TheJournal.ie uses cookies. By continuing to browse this site you are agreeing to our use of cookies. Click here to find out more »
Dublin: 11 °C Saturday 18 May, 2013

Poll: Do you have health insurance?

As another company enters the Irish health insurance market, we’re asking: do you have insurance?

Image: 401K 2012 via Creative Commons

A NEW INSURANCE company has announced plans to introduce three core healthcare plans to the Irish market.

GloHealth is now the fourth company in the health insurance market in Ireland.

The Health Insurance Authority released a report in late May which said that up to 1,000 people a week are dropping their private health insurance policies in order to cut back on their expenses.

The organisation says an estimated 75,000 people are expected to have dropped their policies between July 2011 and December 2012.

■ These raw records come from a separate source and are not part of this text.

Lemma trimStart_suffix (s : jsstring) :
  exists spaces, s = spaces ++ trimStart s.
Proof.
  induction s as [|c r [spaces IH]]; simpl; [now exists []|].
  destruct (isWhiteSpace c); [|now exists []].
  exists (c :: spaces). simpl. now rewrite <- IH.
Qed.

Lemma trim_idempotent (s : jsstring) : trim (trim s) = trim s.
Proof.
  unfold trim, trimEnd.
  set (a := trimStart s).
  destruct (trimStart_suffix (rev a)) as [spaces Hsp].
  set (core := trimStart (rev a)) in *.
  assert (Ha : a = rev core ++ rev spaces).
  { rewrite <- (rev_involutive a), Hsp, rev_app_distr. reflexivity. }
  assert (Hfix : trimStart (rev core) = rev core).
  { apply trimStart_fixed. destruct (rev core) as [|c r] eqn:Hrc; [exact I|].
    rewrite Ha in *. simpl in *. apply (trimStart_head s c (r ++ rev spaces)).
    fold a. rewrite Ha. reflexivity. }
  rewrite Hfix, rev_involutive.
  assert (Hcore : trimStart core = core).
  { apply trimStart_fixed. destruct core as [|c r] eqn:Hc; [exact I|].
    apply (trimStart_head (rev a) c r). exact Hc. }
  now rewrite Hcore.
Qed.

Lemma flip_flip (r : Role) : flip (flip r) = r.
Proof. now destruct r. Qed.

Lemma alternates_app (expect : Role) (ms : list Message) (m : Message) :
  alternates expect (ms ++ [m])
  = alternates expect ms
    && sameRole (role m) (if Nat.even (length ms) then expect else flip expect).
Proof.
  revert expect. induction ms as [|x ms IH]; intros expect.
  - simpl. now rewrite andb_true_r.
  - cbn [app alternates length]. rewrite IH, Nat.even_succ, <- Nat.negb_even.
    rewrite flip_flip, <- andb_assoc. now destruct (Nat.even (length ms)).
Qed.

Lemma settled_messages (k : PendingRequest) (outcome : Settled) (s : State) :
  exists t, t <> []
    /\ messages (sendMessage_settled k outcome s)
       = newMessages k ++ [assistantSays t].
Proof.
  destruct outcome as [response|].
  - destruct (replaceEmphasis (or_else (extractText response) (JStr placeholder)))
      as [spoken|] eqn:Hr.
    + destruct (or_else (extractText response) (JStr placeholder)) as [| | | |t| |]
        eqn:Hbot; try discriminate.
      exists t. split.
      * unfold or_else in Hbot.
        destruct (truthy (extractText response)) eqn:Htr.
        -- rewrite Hbot in Htr. now destruct t.
        -- injection Hbot as <-. discriminate.
      * rewrite (settled_text k response t s Hbot). simpl.
        now destruct (speakText_frame (stripEmphasis t)
                        (setMessages (newMessages k ++ [assistantSays t]) s))
          as (-> & _).
    + exists errorMessage. split; [discriminate|].
      rewrite (settled_failure k (Resolved response) s Hr). simpl.
      match goal with
      | |- context [speakText ?u ?x] =>
          now destruct (speakText_frame u x) as (-> & _)
      end.
  - exists errorMessage. split; [discriminate|].
    rewrite (settled_failure k Rejected s I). simpl.
    match goal with
    | |- context [speakText ?u ?x] =>
        now destruct (speakText_frame u x) as (-> & _)
    end.
Qed.

(** What the history looks like, and what the open request has kept of it. *)
Lemma history_step (key : jsstring) (e : Event) (s : State) :
  oneRequest s ->
  alternates user (messages s) = true
  /\ Nat.even (length (messages s)) = negb (loading s)
  /\ Forall textMessage (messages s)
  /\ Forall (fun k => newMessages k = messages s) (pending s) ->
  (alternates user (messages (handle key e s)) = true
   /\ Nat.even (length (messages (handle key e s))) = negb (loading (handle key e s))
   /\ Forall textMessage (messages (handle key e s))
   /\ Forall (fun k => newMessages k = messages (handle key e s))
        (pending (handle key e s)))
  /\ (messages (handle key e s) = messages s
      \/ exists m, messages (handle key e s) = messages s ++ [m]).
Proof.
  intros Hone (Halt & Hpar & Htext & Hkept).
  assert (Hkeep : forall s', messages s' = messages s -> loading s' = loading s ->
                    pending s' = pending s ->
                    (alternates user (messages s') = true
                     /\ Nat.even (length (messages s')) = negb (loading s')
                     /\ Forall textMessage (messages s')
                     /\ Forall (fun k => newMessages k = messages s') (pending s'))
                    /\ (messages s' = messages s
                        \/ exists m, messages s' = messages s ++ [m])).
  { intros s' -> -> ->. auto. }
  assert (Hsend : forall s', s' = sendMessage key s ->
                    (alternates user (messages s') = true
                     /\ Nat.even (length (messages s')) = negb (loading s')
                     /\ Forall textMessage (messages s')
                     /\ Forall (fun k => newMessages k = messages s') (pending s'))
                    /\ (messages s' = messages s
                        \/ exists m, messages s' = messages s ++ [m])).
  { intros s' ->. destruct (sendMessage_cases key s) as [-> | (Hb & Hl)];
      [apply Hkeep; reflexivity|].
    destruct (sendMessage_accepts key s Hb Hl) as (Hm & _ & Hl' & Hp).
    rewrite (oneRequest_idle s Hone Hl) in Hp. simpl in Hp.
    rewrite Hm, Hl', Hp. split; [|eauto].
    rewrite alternates_app, Halt, length_app, Hpar, Hl. simpl.
    rewrite Nat.add_1_r, Nat.even_succ, <- Nat.negb_even, Hpar, Hl.
    repeat split.
    - apply Forall_app. split; [exact Htext|]. constructor; [|constructor].
      exists (trim (input s)). repeat split.
      + now apply trim_not_blank.
      + intros _. apply trim_idempotent.
    - constructor; [reflexivity | constructor]. }
  destruct (settles e) eqn:He.
  - destruct (settles_response e He) as [r ->].
    destruct (oneRequest_response key r s Hone) as (_ & Hp' & Hl').
    pose proof Hone as (Hlen & Hl & _).
    destruct (pending s) as [|k rest] eqn:Hp.
    { apply Hkeep; unfold handle; now rewrite Hp. }
    inversion Hkept as [|? ? Hk _]; subst.
    destruct (settled_messages k (axios_settle r) (withPending rest s))
      as (t & Hne & Hm).
    assert (Hm' : messages (handle key (Response r) s)
                  = messages s ++ [assistantSays t]).
    { unfold handle. rewrite Hp, Hm, Hk. reflexivity. }
    rewrite Hm', Hl', Hp'. split; [|eauto].
    rewrite alternates_app, Halt, length_app, Hpar, Hl. simpl.
    rewrite Nat.add_1_r, Nat.even_succ, <- Nat.negb_even, Hpar, Hl.
    repeat split; [|constructor].
    apply Forall_app. split; [exact Htext|]. constructor; [|constructor].
    exists t. repeat split; [exact Hne | discriminate].
  - destruct (submits e) eqn:Hs.
    + destruct (handle_submits key e s Hs) as [H | H];
        [apply Hsend; exact H | apply Hkeep; now rewrite H].
    + destruct (handle_other key e s Hs He) as (Hm & Hl & Hp).
      apply Hkeep; assumption.
Qed.

Lemma reachable_history (key : jsstring) (s : State) :
  reachable key s ->
  alternates user (messages s) = true
  /\ Nat.even (length (messages s)) = negb (loading s)
  /\ Forall textMessage (messages s)
  /\ Forall (fun k => newMessages k = messages s) (pending s).
Proof.
  induction 1 as [hasRecognition hasSynthesis | e s Hreach IH].
  - simpl. auto.
  - apply (history_step key e s (reachable_oneRequest key s Hreach) IH).
Qed.

Lemma reachable_run (key : jsstring) (events : list Event) (s : State) :
  reachable key s -> reachable key (run key events s).
Proof.
  revert s. induction events as [|e events IH]; intros s Hreach; simpl; auto.
  apply IH. apply reachable_step. exact Hreach.
Qed.

(** X6. The history is append-only. In a state the event loop can reach,
    one callback either leaves the history as it is or adds one message at
    its end; so after any run of callbacks the earlier history is still
    there, in front, followed by at most one new message per callback.
    In particular the response callback, which writes the history it kept
    from before the request, loses nothing. *)
Theorem history_append_only (key : jsstring) (s : State) (events : list Event) :
  reachable key s ->
  exists added,
    messages (run key events s) = messages s ++ added
    /\ (length added <= length events)%nat.
Proof.
  revert s. induction events as [|e events IH]; intros s Hreach.
  - exists []. simpl. now rewrite app_nil_r.
  - destruct (IH (handle key e s) (reachable_step key e s Hreach))
      as (added & Hm & Hlen).
    destruct (history_step key e s (reachable_oneRequest key s Hreach)
                (reachable_history key s Hreach)) as (_ & [Hsame | [m Hone]]).
    + exists added. simpl. rewrite Hm, Hsame. split; [reflexivity | lia].
    + exists (m :: added). simpl. rewrite Hm, Hone, <- app_assoc.
      split; [reflexivity | simpl; lia].
Qed.

Lemma history_append_only_witness :
  let s := run (js "KEY")
             [Change (js "Plan"); ClickSend; Response NetworkError]
             (mount true true) in
  let events := [Change (js " Risks "); ClickMic; ClickSend; ClickSend;
                 Response (HttpReply 200 (reply (js "Few.")))] in
  reachable (js "KEY") s
  /\ exists added,
       messages (run (js "KEY") events s)
       = [userSays (js "Plan"); assistantSays errorMessage] ++ added
       /\ (length added <= 5)%nat.
Proof.
  intros s events.
  assert (Hreach : reachable (js "KEY") s)
    by (apply reachable_run; apply (reachable_mount (js "KEY") true true)).
  split; [exact Hreach|].
  exact (history_append_only (js "KEY") s events Hreach).
Defined.

(** X7. In every state the event loop can reach the history alternates
    user, assistant, user, assistant, ... from a user message on; it has
    an even number of messages when loading is false and an odd number,
    the last one being the user's, when loading is true. *)
Theorem history_alternates (key : jsstring) (s : State) :
  reachable key s ->
  alternates user (messages s) = true
  /\ Nat.even (length (messages s)) = negb (loading s)
  /\ (loading s = true ->
        exists earlier t, messages s = earlier ++ [userSays t]).
Proof.
  intros Hreach.
  destruct (reachable_history key s Hreach) as (Halt & Hpar & Htext & _).
  split; [exact Halt|]. split; [exact Hpar|].
  intros Hl. rewrite Hl in Hpar. simpl in Hpar.
  destruct (messages s) as [|m0 ms0] eqn:Hm; [discriminate|].
  assert (Hne : m0 :: ms0 <> []) by discriminate.
  destruct (exists_last Hne) as (earlier & m & Heq). rewrite Heq in *.
  rewrite alternates_app in Halt. rewrite length_app in Hpar.
  simpl in Hpar. rewrite Nat.add_1_r, Nat.even_succ, <- Nat.negb_even in Hpar.
  apply negb_false_iff in Hpar. rewrite Hpar in Halt.
  apply andb_true_iff in Halt as [_ Hrole].
  apply Forall_app in Htext as [_ Hlast].
  inversion Hlast as [|? ? (t & Hc & _) _]; subst.
  exists earlier, t. f_equal. f_equal. destruct m as [r c]. simpl in *. subst.
  now destruct r.
Qed.

Lemma history_alternates_witness :
  let s := run (js "KEY")
             [Change (js "Plan"); ClickSend; Response NetworkError;
              Change (js "Risks"); KeyPress "Enter" false]
             (mount true true) in
  reachable (js "KEY") s
  /\ loading s = true
  /\ Nat.even (length (messages s)) = false
  /\ exists earlier t, messages s = earlier ++ [userSays t].
Proof.
  intros s.
  assert (Hreach : reachable (js "KEY") s)
    by (apply reachable_run; apply (reachable_mount (js "KEY") true true)).
  destruct (history_alternates (js "KEY") s Hreach) as (_ & Hpar & Hlast).
  split; [exact Hreach|]. split; [reflexivity|].
  split; [exact Hpar | apply Hlast; reflexivity].
Defined.

(** X8. In every state the event loop can reach, the content of every
    message of the history is a string that is not empty, and the content
    of a user message is trimmed: it has no white space at either end.
    A reply whose text is not a string, or is empty, never gets into the
    history as it is. *)
Theorem history_contents_are_text (key : jsstring) (s : State) :
  reachable key s ->
  forall m, In m (messages s) ->
    exists t, content m = JStr t
      /\ t <> []
      /\ (role m = user -> trim t = t /\ blank t = false).
Proof.
  intros Hreach m Hin.
  destruct (reachable_history key s Hreach) as (_ & _ & Htext & _).
  rewrite Forall_forall in Htext.
  destruct (Htext m Hin) as (t & Hc & Hne & Htrim).
  exists t. repeat split; auto.
  destruct (blank t) eqn:Hb; [|reflexivity].
  specialize (Htrim H). rewrite (trim_blank t Hb) in Htrim. congruence.
Qed.
(** * Adobe-1A-Solution: the statistical heading-classification engine

    A shallow embedding of [pdf_extractor/analysis.py],
    [pdf_extractor/text_extraction.py], [pdf_extractor/extractor.py] and
    [pdf_extractor/processor.py], followed by the properties of the
    specification that are settled against it.

    Conventions of the embedding.
    - A Python [str] is a Rocq [string]; its characters are read as the
      Unicode code points 0..255, and the character classes below
      ([isspace], case, digits, word characters) are the Unicode ones
      restricted to that range.
    - A Python [float] is a rational [Q]: every arithmetic operation of
      the source is written out exactly, without rounding.  The standard
      deviation (a square root that no decision of the program reads) is
      left out of the statistics record.
    - A [dict] with fixed keys is a record; a list of dicts is a list of
      records; a [defaultdict] whose iteration order matters is an
      association list in insertion order.
    - Code that can raise returns a sum: [Exn + _] where what is raised
      is of class [Exception], and [Raised + _] in the module
      [Interrupts], where the progress callback may also raise outside
      that class.  Code that mutates the extractor's counters or the
      cache passes the state explicitly.
    - What the PDF library and the file system answer for a path is an
      input ([PdfFile]): the text blocks, the span stream, the page width,
      the file hash, or the exception raised instead. *)

From Stdlib Require Import Bool Arith ZArith QArith Qround Qminmax.
From Stdlib Require Import List String Ascii Lia Lqa Sorted Permutation.
From Stdlib Require Import DecimalString.
Import ListNotations.
(** X6. Whatever the argument names and dictionaries are (repeated names
    included), [resolve_args] either raises [TypeError] or returns a list
    with exactly one value per name; its [pop] and subscript never raise
    [KeyError]. *)
Theorem resolve_args_outcome :
  ∀ {V : Type} (arg_names : list string) (default_dict arg_dict : positive)
    (D A : gmap key V) (h : gmap positive (gmap key V)),
    h !! default_dict = Some D → h !! arg_dict = Some A →
    (∃ reason, (resolve_args arg_names default_dict arg_dict h).1
               = inl (TypeError reason))
    ∨ (∃ args, (resolve_args arg_names default_dict arg_dict h).1 = inr args
               ∧ length args = length arg_names).
Proof.
  intros V arg_names dd ad D A h Hd Ha.
  rewrite (resolve_args_run arg_names dd ad D A h Hd Ha). simpl.
  destruct (resolve_on arg_names D A) as [e | args] eqn:Hres.
  - left. destruct (resolve_on_exn _ _ _ _ Hres) as [reason ->]. eauto.
  - right. exists args. split; [done|]. unfold resolve_on in Hres.
    destruct (loop_on D 0 arg_names A []) as [[e | res] A'] eqn:Hrun; [done|].
    destruct (negb _); [done|]. injection Hres as <-.
    by rewrite (loop_on_length _ _ _ _ _ _ _ Hrun).
Qed.

(** X7. An argument nobody asked for is never ignored: if [arg_dict] has a
    key that is neither a position below [len(arg_names)] nor one of the
    names, the call raises [TypeError]. *)
Theorem resolve_args_surplus_argument :
  ∀ {V : Type} (arg_names : list string) (default_dict arg_dict : positive)
    (D A : gmap key V) (h : gmap positive (gmap key V)) (k : key),
    h !! default_dict = Some D → h !! arg_dict = Some A →
    is_Some (A !! k) →
    (∀ i : nat, i < length arg_names → k ≠ KPos (Z.of_nat i)) →
    (∀ name, name ∈ arg_names → k ≠ KName name) →
    ∃ reason, (resolve_args arg_names default_dict arg_dict h).1
              = inl (TypeError reason).
Proof.
  intros V arg_names dd ad D A h k Hd Ha Hk Hpos Hname.
  rewrite (resolve_args_run arg_names dd ad D A h Hd Ha). simpl.
  unfold resolve_on.
  destruct (loop_on D 0 arg_names A []) as [[e | res] A'] eqn:Hrun.
  - destruct (loop_on_exn _ _ _ _ _ _ _ Hrun) as [reason ->]. eauto.
  - destruct (loop_on_other_keys _ _ _ _ _ _ _ Hrun) as [Hother _].
    rewrite bool_decide_eq_false_2; [simpl; eauto|].
    intros ->. rewrite <- (Hother k), lookup_empty in Hk; [by destruct Hk|].
    intros [(j & Hj & ->) | (name & Hin & ->)].
    + by apply (Hpos j).
    + by apply (Hname name).
Qed.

Today we’re asking: do you currently have health insurance?


Poll Results:





Read next:

Comments (79 Comments)

  • I live in Spain, it costs just over €100 per month for my wife and 2 children to have full medical cover in private clinics. An excellent service and piece of mind.
    The public system is a bit of a disaster because it is saturated……but as a PAYE worker here, if I need a doctor fast I go the the “Urgencias” or emergency room where they see you straight away (depending on seriousness) and there is no cost.
    If I need a doctor for a cold or something, I make an appointment, the doctor sees you and again there is no cost. The state also finances most of the cost of the medicines even if you are only told to take paracetamol for 3 days, it costs a euro for the box.
    And Spain too is in trouble. But this system works much better the the Irish.
    In the private system which is affordable for many, and I want to see a urologist, or dermatologist, you make an appointment with them directly. No need to go through a GP.
    In Ireland we have far too many GPs and not enough specialists. Most people can distinguish complaints an should see the relevant specialists. If there were more specialists then perhaps they would reduce their costs as there is more competition?

    Reply
  • I get it as part of my employment package, covers my whole family. I feel lucky to have it and value it highly. All my family members have used it more than once.

    Reply
  • Try paying for health insurance in the US,it’s basically a system of either “Pay or Die”. Many people consider access to health insurance a major decision on where they work and the type of job they can afford to accept. There have been cases of uninsured peoples houses being remortgaged or forcibly removed to pay for medical costs. As bad as the Irish system is we have a lot to be grateful for.

    Reply
  • Neil 03/07/12 #

    It might be more informative to split the yes votes between “yes my employer pays for it” and “yes I pay for it”?

    Reply
  • I can afford it, but I don’t have it, as I’m morally opposed to the way health insurance operates in this country. Completely against the two tier system.

    Reply
  • I remember when there was no such ‘product’.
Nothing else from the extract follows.